* What to produce *
Without dropping or altering a single word, give the listing again.

* Records *

(* ===== verification/Supervised.v ===== *)
(** * The supervised children meet the environment's law

    [Node] proves its theorems for every environment in which a stop of a child that
    is not there succeeds.  Here the distributed child is the one of a
    [SupervisedSlot] of [Process]: whatever the kernel answers and whatever a start
    left in the slot, the resulting environment obeys the law. *)

From S2P Require Import Prelude Bytes Auth Target Operation Tp Control Hello Process.
From S2P Require Import Admission ClusterFsm Promotion Runtime Production Node.

Section Supervised.
Context {crypto : Crypto} {kernel : Kernel}.
Context (fuel : nat) (stop_timeout : Z) (allow_sigkill : bool).

(** What a start left in the slot, the machine at each call, and the answers of the
    calls that are no stop of the distributed child. *)
Context (started : trace → option ChildIdentity) (machine_at : trace → Machine)
  (elsewhere : trace → Call → Outcome).

(** The content of the slot after the calls of a trace: a start may leave a child or
    none, a stop that succeeded leaves none, and one that failed leaves the child. *)
Fixpoint slot_after (t : trace) : option ChildIdentity :=
  match t with
  | [] => None
  | (Start Distributed _, _) :: t' => started t
  | (Stop Distributed, Success) :: _ => None
  | _ :: t' => slot_after t'
  end.

(** The stop of the supervisor on that slot; it also resets the observed route, which
    no operation of the node reads.
    src/src/cluster/process/coordinator.rs:180-190 (DistributedCoordinatorSupervisor::stop_inner) *)
Definition stop_inner (t : trace) : Outcome :=
  match fst (slot_stop fuel stop_timeout allow_sigkill (mkSlot (slot_after t) (machine_at t))) with
  | Ok (Some _) => Success
  | Ok None => Expired
  | Err _ => Failure
  end.

Definition supervised : Environment := fun t c =>
  match c with
  | Stop Distributed => stop_inner t
  | _ => elsewhere t c
  end.

Lemma slot_after_idle t : possibly_up Distributed t = false → slot_after t = None.
Proof.
  induction t as [|[c o] t IH]; simpl; [done|].
  destruct c as [[]|[]| | | | | | | | |], o; simpl; auto; done.
Qed.

(** The slot the trace describes is the one [slot_stop] leaves. *)
Lemma slot_after_stop t :
  slot_after ((Stop Distributed, stop_inner t) :: t) =
  match slot_stop fuel stop_timeout allow_sigkill (mkSlot (slot_after t) (machine_at t)) with
  | (Ok None, _) => slot_after t
  | (_, s') => slot_child s'
  end.
Proof.
  unfold stop_inner.
  destruct (slot_stop _ _ _ _) as [r s'] eqn:E. apply slot_stop_spec in E as [E _].
  simpl. destruct r as [[[]|]|e]; simpl in *; [done|done|]. by destruct E as [-> _].
Qed.

Global Instance supervised_lawful : LawfulEnvironment supervised.
Proof.
  intros t Ht. unfold supervised, stop_inner. rewrite (slot_after_idle t Ht).
  destruct (slot_stop _ _ _ _) as [r s'] eqn:E.
  apply slot_stop_spec in E as [_ E]. by destruct (E eq_refl) as [-> _].
Qed.

End Supervised.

* Answer for this exercise *
(* ===== verification/Supervised.v ===== *)
(** * The supervised children meet the environment's law

    [Node] proves its theorems for every environment in which a stop of a child that
    is not there succeeds.  Here the distributed child is the one of a
    [SupervisedSlot] of [Process]: whatever the kernel answers and whatever a start
    left in the slot, the resulting environment obeys the law. *)

From S2P Require Import Prelude Bytes Auth Target Operation Tp Control Hello Process.
From S2P Require Import Admission ClusterFsm Promotion Runtime Production Node.

Section Supervised.
Context {crypto : Crypto} {kernel : Kernel}.
Context (fuel : nat) (stop_timeout : Z) (allow_sigkill : bool).

(** What a start left in the slot, the machine at each call, and the answers of the
    calls that are no stop of the distributed child. *)
Context (started : trace → option ChildIdentity) (machine_at : trace → Machine)
  (elsewhere : trace → Call → Outcome).

(** The content of the slot after the calls of a trace: a start may leave a child or
    none, a stop that succeeded leaves none, and one that failed leaves the child. *)
Fixpoint slot_after (t : trace) : option ChildIdentity :=
  match t with
  | [] => None
  | (Start Distributed _, _) :: t' => started t
  | (Stop Distributed, Success) :: _ => None
  | _ :: t' => slot_after t'
  end.

(** The stop of the supervisor on that slot; it also resets the observed route, which
    no operation of the node reads.
    src/src/cluster/process/coordinator.rs:180-190 (DistributedCoordinatorSupervisor::stop_inner) *)
Definition stop_inner (t : trace) : Outcome :=
  match fst (slot_stop fuel stop_timeout allow_sigkill (mkSlot (slot_after t) (machine_at t))) with
  | Ok (Some _) => Success
  | Ok None => Expired
  | Err _ => Failure
  end.

Definition supervised : Environment := fun t c =>
  match c with
  | Stop Distributed => stop_inner t
  | _ => elsewhere t c
  end.

Lemma slot_after_idle t : possibly_up Distributed t = false → slot_after t = None.
Proof.
  induction t as [|[c o] t IH]; simpl; [done|].
  destruct c as [[]|[]| | | | | | | | |], o; simpl; auto; done.
Qed.

(** The slot the trace describes is the one [slot_stop] leaves. *)
Lemma slot_after_stop t :
  slot_after ((Stop Distributed, stop_inner t) :: t) =
  match slot_stop fuel stop_timeout allow_sigkill (mkSlot (slot_after t) (machine_at t)) with
  | (Ok None, _) => slot_after t
  | (_, s') => slot_child s'
  end.
Proof.
  unfold stop_inner.
  destruct (slot_stop _ _ _ _) as [r s'] eqn:E. apply slot_stop_spec in E as [E _].
  simpl. destruct r as [[[]|]|e]; simpl in *; [done|done|]. by destruct E as [-> _].
Qed.

Global Instance supervised_lawful : LawfulEnvironment supervised.
Proof.
  intros t Ht. unfold supervised, stop_inner. rewrite (slot_after_idle t Ht).
  destruct (slot_stop _ _ _ _) as [r s'] eqn:E.
  apply slot_stop_spec in E as [_ E]. by destruct (E eq_refl) as [-> _].
Qed.

End Supervised.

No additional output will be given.